● **Work to complete**: Print out the records below with nothing altered.

(Collection entries)
○ ○ ○ ○ ○ ○ ○

(** * Fitness & macro tracker: the core of [src/src/App.tsx]

    A shallow embedding of the pure helpers of the application (the macro
    calculator, the exercise catalogue, the CSV rows) and of the state
    updaters that React runs ([setState] callbacks), followed by the
    properties the specification states about them.

    Conventions of the embedding.
    - Arithmetic is embedded in module [Binary64], over IEEE 754 doubles
      (the standard library's [spec_float]) with the rounding of every
      operation, the two zeros, the infinities and NaN: the macro
      calculator and the calorie check are settled there.
    - The state of the page holds numbers it stores, compares and clamps
      but does not compute with; there a number is an exact rational ([Q]),
      [Math.round] is [floor (x + 1/2)] and the only falsy number is zero.
      The macro calculator is embedded over these numbers too: the page's
      handlers use its guard and the rounding of what was typed, and it is
      the formula of the specification read in exact arithmetic.
    - An object literal used as a dictionary is an association list read
      through its own keys, in insertion order; module [Prototype] embeds
      the catalogue look-ups with the members every object inherits.
    - An array is a list.  The updaters index it with [activeIdx] and
      [exIdx]; where the source would write past the end of an array (and so
      build an object that lacks the fields of the data model) the embedded
      updater answers [None].
    - The clock ([todayISO ()]) is an argument, [today]. *)

From Stdlib Require Import ZArith QArith Qround Qabs Qminmax Lia Lqa.
From Stdlib Require Import String Ascii DecimalString Floats.SpecFloat.
From stdpp Require Import base option list strings.

Open Scope Q_scope.

(* ================================================================== *)
(** * Part I: the program                                              *)
(* ================================================================== *)

(** ** Numbers and loosely typed fields *)

(** A number the page stores: what was typed into an input, clamped or
    rounded.  These are compared and clamped, which is exact on doubles;
    what the page computes from them is in [Binary64]. *)
Definition number : Type := Q.

(** [!n] on a number. *)
Definition falsy (n : number) : bool := Qeq_bool n 0.

(** [Math.round]: the nearest integer, halves towards plus infinity. *)
Definition Math_round (x : number) : Z := Qfloor (x + 0.5).

(** [clamp (n, min, max) = Math.max (min, Math.min (max, n))]. *)
Definition clamp (n lo hi : number) : number := Qmax lo (Qmin hi n).

(** A numeric form field of a day or of an exercise: the empty string
    until the user types a number. *)
Inductive field : Type :=
  | Empty
  | Num (n : number).

(** [Number (f)]: the empty string converts to zero. *)
Definition Number (f : field) : number :=
  match f with
  | Empty => 0
  | Num n => n
  end.

(** [n || 0] on a number. *)
Definition or0 (n : number) : number := if falsy n then 0 else n.

(** [f || 0] on a field: the empty string and zero are both falsy. *)
Definition field_or0 (f : field) : number :=
  match f with
  | Empty => 0
  | Num n => or0 n
  end.

(** Truthiness of a string: only the empty string is falsy. *)
Definition truthy (s : string) : bool := negb (String.eqb s EmptyString).

Module Targets.
Record t : Type := mk {
  calories : number;
  protein : number;
  carbs : number;
  fat : number;
  goalWeight : number
}.
End Targets.

Definition defaultTargets : Targets.t :=
  Targets.mk 1800 130 160 60 150.

(** ** Macro calculator *)

Module Macros.
(** The object [computeMacros] returns: four rounded numbers. *)
Record t : Type := mk {
  calories : Z;
  protein : Z;
  fat : Z;
  carbs : Z
}.
End Macros.

(** Protein: 1 g per lb of goal weight; fat: 25% of the calories / 9;
    carbs: the remainder / 4.  [None] is JavaScript's [null].  This is the
    calculator in exact arithmetic: its guard and the rounding of the two
    inputs are those of the code, the fat and the carbs are what the
    formula gives without the rounding of doubles;
    [Binary64.computeMacros] is the calculator as the language runs it. *)
Definition computeMacros (goalWeight calories : number) : option Macros.t :=
  if falsy goalWeight || falsy calories then None
  else
    let proteinGrams := goalWeight in
    let proteinCalories := proteinGrams * 4 in
    let fatCalories := calories * 0.25 in
    let fatGrams := fatCalories / 9 in
    let carbCalories := calories - (proteinCalories + fatCalories) in
    let carbGrams := carbCalories / 4 in
    Some {| Macros.calories := Math_round calories;
            Macros.protein := Math_round proteinGrams;
            Macros.fat := Math_round fatGrams;
            Macros.carbs := Z.max 0 (Math_round carbGrams) |}.

(** ** Double precision

    The numbers of the language: binary64, with the rounding of every
    operation, the two zeros, the infinities and NaN; and over them the
    macro calculator and the calorie check as the code computes them. *)

Module Binary64.

Definition prec : Z := 53.
Definition emax : Z := 1024.

Definition number : Type := spec_float.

○ ○ ○ ○ ○ ○ ○

● **Exercise output**:
(** * Fitness & macro tracker: the core of [src/src/App.tsx]

    A shallow embedding of the pure helpers of the application (the macro
    calculator, the exercise catalogue, the CSV rows) and of the state
    updaters that React runs ([setState] callbacks), followed by the
    properties the specification states about them.

    Conventions of the embedding.
    - Arithmetic is embedded in module [Binary64], over IEEE 754 doubles
      (the standard library's [spec_float]) with the rounding of every
      operation, the two zeros, the infinities and NaN: the macro
      calculator and the calorie check are settled there.
    - The state of the page holds numbers it stores, compares and clamps
      but does not compute with; there a number is an exact rational ([Q]),
      [Math.round] is [floor (x + 1/2)] and the only falsy number is zero.
      The macro calculator is embedded over these numbers too: the page's
      handlers use its guard and the rounding of what was typed, and it is
      the formula of the specification read in exact arithmetic.
    - An object literal used as a dictionary is an association list read
      through its own keys, in insertion order; module [Prototype] embeds
      the catalogue look-ups with the members every object inherits.
    - An array is a list.  The updaters index it with [activeIdx] and
      [exIdx]; where the source would write past the end of an array (and so
      build an object that lacks the fields of the data model) the embedded
      updater answers [None].
    - The clock ([todayISO ()]) is an argument, [today]. *)

From Stdlib Require Import ZArith QArith Qround Qabs Qminmax Lia Lqa.
From Stdlib Require Import String Ascii DecimalString Floats.SpecFloat.
From stdpp Require Import base option list strings.

Open Scope Q_scope.

(* ================================================================== *)
(** * Part I: the program                                              *)
(* ================================================================== *)

(** ** Numbers and loosely typed fields *)

(** A number the page stores: what was typed into an input, clamped or
    rounded.  These are compared and clamped, which is exact on doubles;
    what the page computes from them is in [Binary64]. *)
Definition number : Type := Q.

(** [!n] on a number. *)
Definition falsy (n : number) : bool := Qeq_bool n 0.

(** [Math.round]: the nearest integer, halves towards plus infinity. *)
Definition Math_round (x : number) : Z := Qfloor (x + 0.5).

(** [clamp (n, min, max) = Math.max (min, Math.min (max, n))]. *)
Definition clamp (n lo hi : number) : number := Qmax lo (Qmin hi n).

(** A numeric form field of a day or of an exercise: the empty string
    until the user types a number. *)
Inductive field : Type :=
  | Empty
  | Num (n : number).

(** [Number (f)]: the empty string converts to zero. *)
Definition Number (f : field) : number :=
  match f with
  | Empty => 0
  | Num n => n
  end.

(** [n || 0] on a number. *)
Definition or0 (n : number) : number := if falsy n then 0 else n.

(** [f || 0] on a field: the empty string and zero are both falsy. *)
Definition field_or0 (f : field) : number :=
  match f with
  | Empty => 0
  | Num n => or0 n
  end.

(** Truthiness of a string: only the empty string is falsy. *)
Definition truthy (s : string) : bool := negb (String.eqb s EmptyString).

Module Targets.
Record t : Type := mk {
  calories : number;
  protein : number;
  carbs : number;
  fat : number;
  goalWeight : number
}.
End Targets.

Definition defaultTargets : Targets.t :=
  Targets.mk 1800 130 160 60 150.

(** ** Macro calculator *)

Module Macros.
(** The object [computeMacros] returns: four rounded numbers. *)
Record t : Type := mk {
  calories : Z;
  protein : Z;
  fat : Z;
  carbs : Z
}.
End Macros.

(** Protein: 1 g per lb of goal weight; fat: 25% of the calories / 9;
    carbs: the remainder / 4.  [None] is JavaScript's [null].  This is the
    calculator in exact arithmetic: its guard and the rounding of the two
    inputs are those of the code, the fat and the carbs are what the
    formula gives without the rounding of doubles;
    [Binary64.computeMacros] is the calculator as the language runs it. *)
Definition computeMacros (goalWeight calories : number) : option Macros.t :=
  if falsy goalWeight || falsy calories then None
  else
    let proteinGrams := goalWeight in
    let proteinCalories := proteinGrams * 4 in
    let fatCalories := calories * 0.25 in
    let fatGrams := fatCalories / 9 in
    let carbCalories := calories - (proteinCalories + fatCalories) in
    let carbGrams := carbCalories / 4 in
    Some {| Macros.calories := Math_round calories;
            Macros.protein := Math_round proteinGrams;
            Macros.fat := Math_round fatGrams;
            Macros.carbs := Z.max 0 (Math_round carbGrams) |}.

(** ** Double precision

    The numbers of the language: binary64, with the rounding of every
    operation, the two zeros, the infinities and NaN; and over them the
    macro calculator and the calorie check as the code computes them. *)

Module Binary64.

Definition prec : Z := 53.
Definition emax : Z := 1024.

Definition number : Type := spec_float.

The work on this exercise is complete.